Monday, June 14, 2010

(morning of) Day 3

I suppose it's because they're used to working with college and medical school students, but I've been surprised with the number of opportunities they've given me. I volunteered at the emergency room at Texas Children's and while it was an awesome experience that let me witness the day-to-day functions of the ER, it mainly consisted of preparing beds and rooms and making charts. During my first days here, I shadowed doctors as they saw patients and was walked through the full patient-visit process. They also showed me the pharmacy and let me see the clinic through a doctor's eyes.

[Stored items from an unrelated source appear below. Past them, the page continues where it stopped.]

Definition dp_openflow_match : proc lagopus_result :=
  table_id ← pkt_get pk_table_id;
  table ← get_bridge (fun br => br_tables br !! table_id);
  match table with
  | None => mret LAGOPUS_RESULT_STOP
  | Some table =>
      upd_table table_id count_lookup ;;
      pkt ← pkt_get (fun p => p);
      found ← get_bridge (fun br => lagopus_find_flow (br_flows br) pkt (tb_userdata table));
      upd_bridge (set_br_flows found.2) ;;
      nmatched ← pkt_get pk_nmatched;
      match found.1 with
      | Some flow =>
          if (nmatched <? LAGOPUS_DP_PIPELINE_MAX)%nat then
            pkt_upd (set_pk_flow (Some flow)) ;;
            pkt_upd (fun p => set_pk_matched_flow (take nmatched (pk_matched_flow p) ++ [flow]) p) ;;
            pkt_upd (set_pk_nmatched (S nmatched)) ;;
            mret LAGOPUS_RESULT_OK
          else mret LAGOPUS_RESULT_STOP
      | None => mret LAGOPUS_RESULT_STOP
      end
  end.

Definition dp_openflow_do_action : proc lagopus_result :=
  r ← pkt_get pk_flow;
  match r with
  | Some r =>
      f ← get_bridge (fun br => br_flows br !! r);
      match f with Some f => execute_instruction f | None => undefined end
  | None => undefined
  end.

(** One flow of a cache entry. *)
Definition do_cached_flow (r : ref) : proc lagopus_result :=
  len ← lift pktlen;
  f ← get_bridge (fun br => br_flows br !! r);
  match f with
  | None => undefined
  | Some f =>
      upd_bridge (upd_flow r (fun f => set_fl_byte_count (u64 (fl_byte_count f + len))
        (set_fl_packet_count (u64 (fl_packet_count f + 1)) f))) ;;
      now ← get_bridge br_now;
      (if negb (fl_idle_timeout f =? 0) || negb (fl_hard_timeout f =? 0)
       then upd_bridge (upd_flow r (set_fl_update_time now)) else mret tt) ;;
      pkt_upd (set_pk_flow (Some r)) ;;
      pkt_upd (set_pk_table_id (fl_table_id f)) ;;
      known ← get_bridge (fun br => bool_decide (is_Some (br_tables br !! fl_table_id f)));
      assert known ;;
      upd_table (fl_table_id f) count_lookup ;;
      (if 0 <? fl_priority f then upd_table (fl_table_id f) count_matched else mret tt) ;;
      execute_instruction f
  end.

Fixpoint do_cached_flows (l : list ref) : proc lagopus_result :=
  match l with
  | [] => mret LAGOPUS_RESULT_OK
  | r :: l' => rv ← do_cached_flow r; if is_ok rv then do_cached_flows l' else mret rv
  end.

Definition lookup_cache : proc (option cache_entry) :=
  use_cache ← gets pi_use_cache; hash64 ← pkt_get pk_hash64;
  if use_cache : bool then
    r ← get_world (fun w => cache_lookup (wo_cache w) hash64);
    upd_world (set_wo_cache r.2) ;; mret r.1
  else mret None.

Definition dp_openflow_do_cached_action : proc lagopus_result :=
  packet_hash ;;
  e ← lookup_cache;
  match e with
  | Some e => lift (or_flags PKT_FLAG_CACHED_FLOW) ;; do_cached_flows (ce_flow e)
  | None => mret LAGOPUS_RESULT_NOT_FOUND
  end.

Definition dp_openflow_do_action_set : proc lagopus_result :=
  has ← has_action;
  if has : bool then
    actions ← pkt_get pk_actions;
    rv ← execute_action_set exec own_list_stays actions;
    clear_has_action ;; mret rv
  else mret LAGOPUS_RESULT_OK.
(* ===== verification/PipelineTerm.v ===== *)
(** * The pipeline comes to an end

    Running out of fuel in the model stands for a recursion of the program that does not end.
    When groups refer to each other without a circle, through their actions as well as
    through the groups they watch, and nothing is output to OFPP_TABLE, some depth is enough for
    every packet.  A group that watches itself is accepted all the same and loops, as the last
    theorem shows. *)
From S2P Require Import Prelude Monad OpenFlow Hashmap Endian Shared Packet ByteMatch ActionSet Meter Group DpTimer.
From S2P Require Import FlowEntry FlowinfoIntf FlowinfoTree FlowTable Bridge FlowDB FlowDBInv FlowDBSpec PacketEdit.
From S2P Require Import Checksum PacketActions SetField Tunnel PacketHash FlowCache Pipeline PipelineLogic PipelineOwn.

(** ** What stays the same while packets are processed *)

Definition group_shape (g : group) : Z * list (Z * Z * Z * list (list action)) :=
  (gr_type g, map (fun b => (bk_weight b, bk_watch_port b, bk_watch_group b, bk_actions b)) (gr_bucket_list g)).
Definition table_shape (t : group_table) : bool * gmap Z (Z * list (Z * Z * Z * list (list action))) :=
  (m_is_operational t, group_shape <$> m_hashtable t).

Definition lookups_ok (br : bridge) : Prop := forall tid t, br_tables br !! tid = Some t ->
  root_wf (br_flows br) tid (tb_userdata t) /\ masked_flows_positive (br_flows br) tid (root_flows (tb_userdata t)).

Record same_program (br0 br : bridge) : Prop := {
  sp_groups : table_shape (br_groups br) = table_shape (br_groups br0);
  sp_flows : forall r f, br_flows br !! r = Some f ->
    exists f0, br_flows br0 !! r = Some f0 /\ fl_instruction_list f = fl_instruction_list f0;
  sp_lookups : lookups_ok br
}.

I also met with Teresa, one of the visiting scholars’ directors, today to discuss projects. She's in charge of Teen Club, which is a group that meets once a month to discuss HIV, coming of age issues, and basic hygiene. The idea is for it to become a form of youth support group for teens living with HIV and identify teens that live close to each other to create smaller, more local, peer support groups.

Our first projects deal with preparation for the next teen club meetings and the week long camp in July. Lina and I are doing some simple administrative tasks with contract forms and nametags. We're also going to work on information cards for each child that include name, DOB, date of ARV initiation, HIV status (over 90% of patients here are positive), social status (guardians, status of parents, history of abuse, etc), ARV regimen, village, Teen Club status (how active they are), etc. We look all the file numbers up in the EMR computer database that holds all of the patient information. Whenever I open a file, I feel weirdly intimate with the patient as I hold their entire life story in front of me.

It's very relaxed here and everyone is extremely friendly. I'm used to working on strict time schedules with definitive, stressful deadlines, so the biggest adjustment I'm having is being able to relax and just take things as they come. Just to go with the flow of things.

I know that the administrative tasks involved in my projects may not seem very exciting, but when you realize the impact they have on the community and what the programs are working towards, the tasks seem far from insignificant. The thing I’ve realized while working here is how easy it is to ignore global crisis when you’re in a different country, different continent, with different living conditions. But how hard it is to look the other way when every patient you see and every name you look up in the computer system is a victim. I’m seeing the face of the HIV/AIDS crisis in every person I see and every file I open.